Reconsidering the oxygen-temperature hypothesis of polar gigantism successes, failures, and nuance


Meeting Abstract

S1-12  Saturday, Jan. 4 15:00 – 15:30  Reconsidering the oxygen-temperature hypothesis of polar gigantism: successes, failures, and nuance WOODS, HA*; MORAN, AL; University of Montana; University of Hawai’i at Mānoa art.woods@mso.umt.edu http://hs.umt.edu/dbs/labs/woods/

‘Polar gigantism’ describes a biogeographic pattern in which ectotherms in polar seas tend to have larger body sizes than do their warmer-water relatives. Although polar gigantism has been ascribed to a variety of mechanisms, one idea—the oxygen-temperature hypothesis—has received significant attention in the past twenty years. The idea is that low temperatures in polar seas depress metabolic demand for oxygen more than they depress supplies of oxygen to and within organisms.
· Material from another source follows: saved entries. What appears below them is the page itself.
Lemma handle_exit_frame pid w d :
  let d' := (Daemon.handle_compositor_exit pid w d).2 in
  Daemon.locks d' = Daemon.locks d ∧ Daemon.elevation d' = Daemon.elevation d ∧
  Daemon.power_backend d' = Daemon.power_backend d ∧ Daemon.settings d' = Daemon.settings d ∧
  (∀ c, is_Some (ConnRegistry.outboxes (Daemon.registry d') !! c) →
        is_Some (ConnRegistry.outboxes (Daemon.registry d) !! c)).
Proof.
  unfold Daemon.handle_compositor_exit.
  destruct (Daemon.find_compositor pid _) as [[key ctx]|]; [|done].
  set (d1 := Daemon.with_sessions (SessionManager.update key Daemon.compositor_gone (Daemon.sessions d)) d).
  set (d2 := match SessionContext.compositor_conn ctx with Some conn => _ | None => d1 end).
  set (d3 := Daemon.with_sessions (SessionManager.update (SessionContext.id ctx) _ (Daemon.sessions d2)) d2).
  assert (Daemon.locks d3 = Daemon.locks d ∧ Daemon.elevation d3 = Daemon.elevation d ∧
    Daemon.power_backend d3 = Daemon.power_backend d ∧ Daemon.settings d3 = Daemon.settings d ∧
    (∀ c, is_Some (ConnRegistry.outboxes (Daemon.registry d3) !! c) →
          is_Some (ConnRegistry.outboxes (Daemon.registry d) !! c))) as Hd3.
  { subst d3 d2 d1. destruct (SessionContext.compositor_conn ctx); simpl; split_and!; try done.
    intros c. rewrite lookup_delete_is_Some. tauto. }
  clearbody d3. clear d1 d2. destruct (Launcher.decide_restart _ _).
  - match goal with |- context [Daemon.try_spawn_compositor ?i ?w ?d0] =>
      pose proof (try_spawn_frame i w d0) as Hf; destruct (Daemon.try_spawn_compositor i w d0) end.
    simpl in *. destruct_and!. repeat match goal with E : _ = _ |- _ => rewrite E end. done.
  - repeat case_match; done.
Qed.
End frames.

(** ** What unlocks a session *)

Section unlocking.
Context `{HashOrder} `{SerdeJson} `{TomlSettings}.
Implicit Types (d : Daemon.t).

(** No session that was locked has been unlocked. *)
Definition still_locked d d' : Prop :=
  ∀ s, LockManager.is_locked s (Daemon.locks d) = true → LockManager.is_locked s (Daemon.locks d') = true.

Lemma still_locked_same d d' : Daemon.locks d' = Daemon.locks d → still_locked d d'.
Proof. intros Heq s. by rewrite Heq. Qed.

Lemma still_locked_trans d1 d2 d3 : still_locked d1 d2 → still_locked d2 d3 → still_locked d1 d3.
Proof. intros H12 H23 s Hs. by apply H23, H12. Qed.

Lemma suspend_still_locked w d es r d' : Daemon.suspend w d = (es, r, d') → still_locked d d'.
Proof.
  unfold Daemon.suspend. destruct (Power.suspend _ _ _ _ _ _ _) as [[es' r'] l] eqn:Hs.
  intros; simplify_eq. intros s Hl. simpl. change l with (es', r, l).2. rewrite <- Hs.
  by apply suspend_keeps_locked.
Qed.

Lemma lock_session_still_locked peer s reason w d es r d' :
  Daemon.lock_session peer s reason w d = (es, r, d') → still_locked d d'.
Proof.
  unfold Daemon.lock_session. case_match; [intros; simplify_eq; by apply still_locked_same|].
  destruct (LockManager.lock _ _ _) as [[[]|e] l] eqn:Hl.
  - pose proof (tell_frame s SessionState.Locked (Event.ShowLockScreen s reason) (Daemon.with_locks l d)) as [Ht _].
    destruct (Daemon.transition_and_tell _ _ _ _) as [es' d1]. intros; simplify_eq. simpl in Ht.
    intros s' Hs'. rewrite Ht. change l with (Ok () : Result (), l).2. rewrite <- Hl. by apply lock_keeps_locked.
  - apply lock_Err_inv in Hl as ->. intros; simplify_eq. by apply still_locked_same.
Qed.

Lemma on_stage_still_locked w seat stage d es d' :
  Daemon.on_stage w seat stage d = (es, d') → still_locked d d'.
Proof.
  unfold Daemon.on_stage. destruct stage; try (intros; simplify_eq; by apply still_locked_same).
  - case_match; [intros; simplify_eq; by apply still_locked_same|].
    destruct (SeatManager.active_session _ _) as [[s|]|]; try (intros; simplify_eq; by apply still_locked_same).
    case_match; [intros; simplify_eq; by apply still_locked_same|].
    destruct (LockManager.lock _ _ _) as [res l] eqn:Hl. intros Ht.
    assert (Daemon.locks d' = l) as Hl'.
    { destruct (is_ok res); [|by simplify_eq].
      pose proof (tell_frame s SessionState.Locked (Event.ShowLockScreen s LockReason.Idle)
        (Daemon.with_locks l d)) as [Hf _]. by rewrite Ht in Hf. }
    intros s' Hs'. rewrite Hl'. change l with (res, l).2. rewrite <- Hl. by apply lock_keeps_locked.
  - destruct (Daemon.suspend w d) as [[? ?] ?] eqn:Hs. intros; simplify_eq. by eapply suspend_still_locked.
Qed.

Lemma on_stages_still_locked w changes d es d' :
  Daemon.on_stages w changes d = (es, d') → still_locked d d'.
Proof.
  revert d es d'. induction changes as [|[seat stage] changes IH]; intros d es d'; simpl.
  { intros; simplify_eq. by apply still_locked_same. }
  destruct (Daemon.on_stage _ _ _ _) as [es1 d1] eqn:H1'. destruct (Daemon.on_stages _ _ d1) as [es2 d2] eqn:H2'.
  intros; simplify_eq. eapply still_locked_trans; [by eapply on_stage_still_locked|by eapply IH].
Qed.

Lemma idle_tick_still_locked w d es d' : Daemon.on_idle_tick w d = (es, d') → still_locked d d'.
Proof.
  unfold Daemon.on_idle_tick. destruct (IdleDetector.tick _ _ _) as [changes idle].
  destruct (Daemon.on_stages _ _ _) as [es1 d1] eqn:Hs. simpl.
  destruct (ElevationManager.expire_pending _ _) as [ab e]. intros; simplify_eq.
  intros s Hl. simpl. rewrite sweep_keeps_locked. by apply (on_stages_still_locked _ _ _ _ _ Hs).
Qed.

Lemma reap_frame statuses d :
  let d' := (Daemon.reap_children statuses d).2 in
  Daemon.locks d' = Daemon.locks d ∧ Daemon.elevation d' = Daemon.elevation d ∧
  Daemon.power_backend d' = Daemon.power_backend d ∧ Daemon.settings d' = Daemon.settings d.
Proof.
  revert d. induction statuses as [|[[] w] statuses IH]; intros d; simpl; try done.
  pose proof (handle_exit_frame pid w d) as Hf. destruct (Daemon.handle_compositor_exit pid w d) as [es1 d1].
  specialize (IH d1). destruct (Daemon.reap_children statuses d1) as [es2 d2]. simpl in *.
  destruct_and!. split_and!; congruence.
Qed.

Lemma signal_frame ev statuses w d :
  let d' := (Daemon.on_signal ev statuses w d).2 in
  Daemon.locks d' = Daemon.locks d ∧
  ElevationManager.pending (Daemon.elevation d') = ElevationManager.pending (Daemon.elevation d) ∧
  Daemon.power_backend d' = Daemon.power_backend d.
Proof.
  destruct ev; simpl.
  - destruct (Power.graceful_shutdown _ _ _) as [[? ?] ?]. done.
  - unfold Daemon.reload_config. by case_match.
  - destruct (reap_frame statuses d) as (-> & -> & -> & _). done.
Qed.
This shift, releases polar organisms from oxygen-based constraints on body size. In this talk, we review evidence for and against the hypothesis. Although some data suggest that larger-bodied taxa live closer to an oxygen limit, or that rising temperatures can challenge oxygen delivery systems, other data provide no support. We propose that these findings can be reconciled, in part, by recognizing that the oxygen-temperature hypothesis, in its simplest incarnation, focuses on passive physical transport of oxygen, which implicitly ignores other important processes, including ventilation of respiratory surfaces, internal transport of oxygen, and behavioral choices about positioning within environmental mosaics. Indeed, the oxygen-temperature hypothesis may apply most meaningfully to organisms that are sessile (e.g., nudibranch egg masses, sessile adults) or that have poorly developed physiological and behavioral systems (eggs and embryos). Finally, most tests of the oxygen-temperature hypothesis have involved short-term experiments. Although most complex organisms can mount effective responses to physiological challenges over such time periods, doing so may incur negative energetic consequences that become apparent only over much longer time scales. We therefore advocate a renewed focus on long-term studies of temperature-oxygen interactions.